In his 2018 State of the Union speech, President Donald Trump said he wanted it to be easier to fire federal employees.

"I think it set the tone for the year," said Tony Reardon, president of the National Treasury Employees Union. "Federal employees really took notice."

Three executive orders issued in May and currently being contested in court left agencies emboldened to flaunt collective bargaining agreements, Reardon said. In the cases of the Departments of Veterans Affairs, Education and Health and Human Services, specifically, unions have challenged the agencies over various policy and collective bargaining issues.

"I think it probably goes without saying, but it was a pretty tough year for federal employees," Reardon said. "The administration has made it pretty clear, their disdain for the workforce."

There's evidence of declining morale in federal employee data. The Partnership for Public Service's annual Best Places to Work score dropped in 2018 after three straight years of improvement. 

But things look a little different from the senior ranks. Bill Valdez, president of the Senior Executives Association (SEA), praised his members' relationship with the administration.

"We were determined from the beginning to engage in a constructive dialogue with the administration" and with conservative groups outside of government, like the Heritage Foundation, the Federalist Society and the Hoover Institute "to find common ground," he said. "And I think we've been successful."

Valdez specifically pointed to the modernization goals, emphases on bringing in high-demand cyber and tech talent and the President's Management Agenda, which "is based in part on recommendations that we made and that they listened to and heard."

Will 2019 be any different for federal employees?

Reardon is hoping the Democratic majority in the House of Representatives could help unions obtain a pay increase for federal workers, support collective bargaining with agencies and protect federal health and pension benefits.

On the administrative side, Reardon said that while he's recently spoken with acting Office of Personnel Management Director Margaret Weichert about working together, collaboration has so far been scarce.

"We certainly do have interaction with OPM on various things," he said. "But in terms of trying to work together and to spend a lot of time together to figure out how we can improve things for the federal workforce, I can't say there's been a great deal of interaction."

Valdez said he's looking specifically for legislative reform. SEA is rolling out a legislative proposal dubbed "10 Considerations" in early 2019. Valdez said SEA has already previewed the proposal with Weichert and is seeking support from lawmakers whose committee work involves oversight of the federal workforce, including Rep. Gerry Connolly (D-Va.) and Sen. James Lankford (R-Okla.).

"What the [plan] is all about is reskilling, retraining, making it easier to hire and retain people, holding people accountable, incentivizing good behavior, all the rest," said Valdez. "There's nothing in those 10 Considerations the unions themselves wouldn't buy into."

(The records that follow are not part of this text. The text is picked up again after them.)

(** [a + b] of the release profile (no overflow checks): wraps modulo 2^64. *)
Definition u64_wrapping_add (a b : N) : N := ((a + b) `mod` u64_modulus)%N.
(** [u64::saturating_add]. *)
Definition u64_saturating_add (a b : N) : N := N.min (a + b) u64_max.
(** [u64::saturating_sub]. *)
Definition u64_saturating_sub (a b : N) : N := (a - b)%N.
(** [u64::checked_add]. *)
Definition u64_checked_add (a b : N) : option N :=
  if decide (a + b ≤ u64_max)%N then Some (a + b)%N else None.

(** ** Rust's [Ord]: a three-way comparison with the laws of a total order *)

Class Ord (A : Type) := ocmp : A → A → comparison.
Global Hint Mode Ord ! : typeclass_instances.

Class OrdLaws (A : Type) `{!Ord A} : Prop := {
  ocmp_eq (x y : A) : ocmp x y = Eq ↔ x = y;
  ocmp_antisym (x y : A) : ocmp y x = CompOpp (ocmp x y);
  ocmp_lt_trans (x y z : A) : ocmp x y = Lt → ocmp y z = Lt → ocmp x z = Lt;
}.

(** [a.cmp(b).is_lt()], [a >= b] and [a <= b] as booleans. *)
Definition ord_ltb `{Ord A} (x y : A) : bool :=
  match ocmp x y with Lt => true | _ => false end.
Definition ord_geb `{Ord A} (x y : A) : bool :=
  match ocmp x y with Lt => false | _ => true end.
Definition ord_le `{Ord A} (x y : A) : Prop := ocmp x y ≠ Gt.
Definition ord_lt `{Ord A} (x y : A) : Prop := ocmp x y = Lt.

#[export] Instance ord_le_dec `{Ord A} : RelDecision (ord_le (A:=A)).
Proof. intros x y. unfold ord_le. solve_decision. Defined.
#[export] Instance ord_lt_dec `{Ord A} : RelDecision (ord_lt (A:=A)).
Proof. intros x y. unfold ord_lt. solve_decision. Defined.

#[export] Instance N_ord : Ord N := N.compare.
#[export] Instance string_ord : Ord string := String.compare.

(** [Ordering::then]. *)
Definition cmp_then (c d : comparison) : comparison :=
  match c with Eq => d | _ => c end.

(** Derived [Ord] of a struct with two fields: lexicographic on the projections. *)
Definition lexico_cmp `{!Ord A, !Ord B} {C} (f : C → A) (g : C → B) (x y : C) : comparison :=
  cmp_then (ocmp (f x) (f y)) (ocmp (g x) (g y)).

(** Derived [Ord] of [Option<A>]: [None] before [Some]. *)
#[export] Instance option_ord `{Ord A} : Ord (option A) := λ x y,
  match x, y with
  | None, None => Eq
  | None, Some _ => Lt
  | Some _, None => Gt
  | Some a, Some b => ocmp a b
  end.

(** ** [BTreeMap]: a finite map whose iteration follows the key order *)

Section btree.
Context `{Countable K, !Ord K} {V : Type}.

Definition entry_le (x y : K * V) : Prop := ord_le x.1 y.1.
#[export] Instance entry_le_dec : RelDecision entry_le.
Proof. intros x y. unfold entry_le. apply _. Defined.

(** [BTreeMap::iter], [keys] and [values]. *)
Definition btree_iter (m : gmap K V) : list (K * V) :=
  merge_sort entry_le (map_to_list m).
Definition btree_keys (m : gmap K V) : list K := (btree_iter m).*1.
Definition btree_values (m : gmap K V) : list V := (btree_iter m).*2.

(** [iter().collect::<BTreeMap<_, _>>()]: a later entry replaces an earlier one. *)
Definition btree_collect (l : list (K * V)) : gmap K V :=
  fold_left (λ m kv, <[kv.1 := kv.2]> m) l ∅.
End btree.

(** [entry(k).or_default().push(v)] on a map of vectors. *)
Definition btree_push `{Countable K} {V} (k : K) (v : V) (m : gmap K (list V)) :
    gmap K (list V) :=
  <[k := default [] (m !! k) ++ [v]]> m.

(** [BTreeSet] iterated in order. *)
Definition btree_set_iter `{Countable K, !Ord K} (s : gset K) : list K :=
  merge_sort ord_le (elements s).

(** [Vec::insert(i, x)] for [i <= len]. *)
Definition vec_insert {A} (i : nat) (x : A) (l : list A) : list A :=
  take i l ++ x :: drop i l.

(** [iter().position(p)]. *)
Fixpoint position {A} (p : A → bool) (l : list A) : option nat :=
  match l with
  | [] => None
  | x :: l => if p x then Some 0 else S <$> position p l
  end.

(** ** Automation *)

Create HintDb md_crdt.

(** Splits the boolean and three-way comparisons of the model and closes what
    linear arithmetic closes. *)
Ltac split_cmp :=
  repeat match goal with
  | |- context [match ocmp ?x ?y with _ => _ end] => destruct (ocmp x y) eqn:?
  | H : context [match ocmp ?x ?y with _ => _ end] |- _ => destruct (ocmp x y) eqn:?
  end.

(** ** Laws of the orders *)

Section ord_laws.
Context `{!Ord A, !OrdLaws A}.
Implicit Types x y z : A.

Lemma ocmp_refl x : ocmp x x = Eq.
Proof. by apply ocmp_eq. Qed.

Lemma ocmp_gt_lt x y : ocmp x y = Gt ↔ ocmp y x = Lt.
Proof. rewrite (ocmp_antisym x y). by destruct (ocmp x y). Qed.

#[export] Instance ord_lt_trans : Transitive (ord_lt (A:=A)).
Proof. intros x y z. apply ocmp_lt_trans. Qed.
#[export] Instance ord_lt_irrefl : Irreflexive (ord_lt (A:=A)).
Proof. intros x. unfold complement, ord_lt. by rewrite ocmp_refl. Qed.

Lemma ord_lt_le x y : ord_lt x y → ord_le x y.
Proof. unfold ord_lt, ord_le. congruence. Qed.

Valdez also said he's looking to fund public service leadership training for agency executives. In the Best Places to Work rankings, the area measuring "effective leadership" showed a precipitous drop.

Between SEA's plans and the President's Management Agenda, the modernization of the federal workforce "is probably a 10-year journey," Valdez said. "And if we don't start now, we could be in serious trouble."

In the meantime, the labor unions face ongoing litigation and are working through the collective bargaining process for workers' rights that need resolution.

"I will not ever close myself off to talking to folks from agencies, talking to the administration," Reardon said. "But I think the starting point has to be they are interested in building back trust with the federal workforce, with federal union representatives. And if that happens, then we might be able to do some good things together."